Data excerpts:
(** ** Autosave *)

Record PresignAutosaveCmd := mkPresignAutosaveCmd {
  pa_TenantID : string;
  pa_ActorUserID : string;
  pa_DocumentID : string;
  pa_SessionID : string;
  pa_BaseRevisionID : string;
  pa_ContentHash : string
}.

Record PresignAutosaveResult := mkPresignAutosaveResult {
  pr_UploadURL : string;
  pr_PendingUploadID : string;
  pr_ExpiresAt : Time
}.

Definition fifteen_minutes : Z := 15 * 60 * 10 ^ 9.

Definition PresignAutosave (cmd : PresignAutosaveCmd) : EM PresignAutosaveResult :=
  doc ← GetDocument (pa_TenantID cmd) (pa_DocumentID cmd);
  pguard (is_draft doc) ErrInvalidStateTransition;;
  let storageKey := revision_key (pa_TenantID cmd) (pa_DocumentID cmd) (pa_ContentHash cmd) in
  url ← call (PresignPUT storageKey);
  now ← call EditClock;
  let expiresAt := now + fifteen_minutes in
  pendingID ← tx (PresignReserve (pa_SessionID cmd) (pa_ActorUserID cmd) (pa_DocumentID cmd)
                    (pa_BaseRevisionID cmd) (pa_ContentHash cmd) storageKey expiresAt);
  mret (mkPresignAutosaveResult url pendingID expiresAt).

Record CommitAutosaveCmd := mkCommitAutosaveCmd {
  ca_TenantID : string;
  ca_ActorUserID : string;
  ca_DocumentID : string;
  ca_SessionID : string;
  ca_PendingUploadID : string;
  ca_FormDataSnapshot : option string
}.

• [Problem requirements]:
Every line from the one containing "mret (mkPresignAutosaveResult url" through the final line of the data above is to be restated word for word, and nothing more.

• [Reply]:
  mret (mkPresignAutosaveResult url pendingID expiresAt).

Record CommitAutosaveCmd := mkCommitAutosaveCmd {
  ca_TenantID : string;
  ca_ActorUserID : string;
  ca_DocumentID : string;
  ca_SessionID : string;
  ca_PendingUploadID : string;
  ca_FormDataSnapshot : option string
}.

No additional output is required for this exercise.